Maryam Faisal

Personal information
- Born: 7 July 2005 (age 21)
- Batting: Right-handed
- Bowling: Right-arm leg break
- Role: Wicket-keeper
- Relations: Naushad Ali (grandfather) Ibrahim Faisal (twin brother)

International information
- National side: Scotland;
- ODI debut (cap 29): 21 October 2023 v Ireland
- Last ODI: 18 April 2025 v Ireland
- T20I debut (cap 26): 6 September 2023 v Italy
- Last T20I: 16 August 2024 v Netherlands

Career statistics
| Competition | WODI | WT20I |
| Matches | 2 | 6 |
| Runs scored | 30 | 24 |
| Batting average | 15.00 | 4.80 |
| 100s/50s | 0/0 | 0/0 |
| Top score | 26 | 8 |
| Catches/stumpings | 0/0 | 1/0 |
- Source: Cricinfo, 15 April 2025

= Maryam Faisal =

Scottish cricketer (born 2005)

Maryam Faisal (born 7 July 2005) is a Scottish cricketer who plays as a wicket-keeper-batter for the national women's team. She was named in the Scotland squad for the 2025 Women's Cricket World Cup Qualifier.

==Early and personal life==
Faisal was educated at the High School of Glasgow. As of 2023, she planned to study medicine at university after leaving school. She has a twin brother, Ibrahim Faisal, who has represented the Scotland national under-19 cricket team. Their grandfather Naushad Ali was a Test cricketer for Pakistan. Faisal followed her brother into trying cricket at the age of 8, but was initially discouraged from taking it seriously as it was seen as more of a boys' sport. She only committed seriously to her cricket career after being selected for the Western Warriors regional under-18 team in her early teens.

==Career==
Faisal plays domestic cricket for two Glasgow clubs, Clydesdale and West of Scotland. She was selected for the Scotland under-19 team at the 2023 Under-19 Women's T20 World Cup in South Africa, as part of the first Scotland squad to qualify for the tournament. The following year, her brother Ibrahim played for Scotland at the equivalent men's tournament.

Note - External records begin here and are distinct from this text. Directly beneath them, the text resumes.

(* ===== verification/CacheFiles.v ===== *)
(** * The files of the cache

    The transit data are read from files of Cap'n Proto messages, one for each
    collection and one more for each node and each line. The messages are records with
    the fields of [include/capnp/*.capnp] that the fetchers read; opening a file and
    the generated accessors are the class [CacheFiles]. A [std::map] is the list of
    its values in the order of their keys. *)

From Stdlib Require Import ZArith Lia Sorted.
From Corelib Require Import SpecFloat.
From stdpp Require Import base list gmap strings pretty.
From S2P Require Import Prelude.
From S2P Require Import Data.
From S2P Require Import Attempt.
From S2P Require Import Numbers.
From S2P Require Import Parameters.

Local Open Scope Z_scope.

(** ** Maps ordered by a key of their values *)

(** [std::less] on the keys of the maps. *)
Class KeyOrder (K : Type) := key_ltb : K -> K -> bool.
#[export] Instance uuid_order : KeyOrder uuid := N.ltb.
#[export] Instance string_order : KeyOrder string := String.ltb.

Section Tree.
Context {K V : Type} `{!EqDecision K, !KeyOrder K} (key : V -> K).

Definition tree_find (k : K) (m : list V) : option V := List.find (fun v => bool_decide (key v = k)) m.

(** [m.count(k) != 0]. *)
Definition tree_count (k : K) (m : list V) : bool := bool_decide (is_Some (tree_find k m)).

(** [m.at(k)]. *)
Definition tree_at (k : K) (m : list V) : calc V :=
  match tree_find k m with Some v => Ok v | None => Throw OutOfRange end.

(** [m[key v] = v]. *)
Fixpoint tree_assign (v : V) (m : list V) : list V :=
  match m with
  | [] => [v]
  | w :: m' =>
      if key_ltb (key v) (key w) then v :: m
      else if decide (key v = key w) then v :: m'
      else w :: tree_assign v m'
  end.

(** [m.emplace(key v, v)]: an entry with the key is kept. *)
Definition tree_emplace (v : V) (m : list V) : list V :=
  if tree_count (key v) m then m else tree_assign v m.

(** A change of the entry at [k], in place. *)
Definition tree_alter (k : K) (f : V -> V) (m : list V) : list V :=
  (fun v => if decide (key v = k) then f v else v) <$> m.
End Tree.

(** ** Messages *)

(** What [open] and the reading of the root give: an [errno], or a message, which is
    absent if its reading throws a [kj::Exception]. In the same way an element of a
    list is absent if its reading throws. *)
Inductive opened (A : Type) : Type :=
| OpenFailed (errno : positive)
| Opened (root : option A).
Arguments OpenFailed {A} errno.
Arguments Opened {A} root.

Abbreviation reader_list A := (list (option A)).

(** [agencyCollection::Agency]. *)
Record cAgency := mk_cAgency {
  cAgency_uuid : string;
  cAgency_acronym : string;
  cAgency_name : string;
  cAgency_internalId : string;
  cAgency_simulationUuid : string
}.

(** [serviceCollection::Service]. *)
Record cService := mk_cService {
  cService_uuid : string;
  cService_name : string;
  cService_internalId : string;
  cService_monday : Z;
  cService_tuesday : Z;
  cService_wednesday : Z;
  cService_thursday : Z;
  cService_friday : Z;
  cService_saturday : Z;
  cService_sunday : Z;
  cService_startDate : string;
  cService_endDate : string;
  cService_onlyDates : list string;
  cService_exceptDates : list string;
  cService_simulationUuid : string
}.

(** [lineCollection::Line]. *)
Record cLine := mk_cLine {
  cLine_uuid : string;
  cLine_internalId : string;
  cLine_mode : string;
  cLine_agencyUuid : string;
  cLine_shortname : string;
  cLine_longname : string;
  cLine_allowSameLineTransfers : Z
}.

Faisal made her Women's Twenty20 International debut for Scotland in a nine-wicket win against Italy on 6 September 2023, in a 2023 Women's T20 World Cup Europe Qualifier match at Almeria, Spain. She then made her Women's One Day International debut during Scotland's series against Ireland, also played at Almeria, the following month.

After the withdrawal of Ellen Watson, Faisal was added to the Scotland squad for the 2025 Women's Cricket World Cup Qualifier tournament in Pakistan.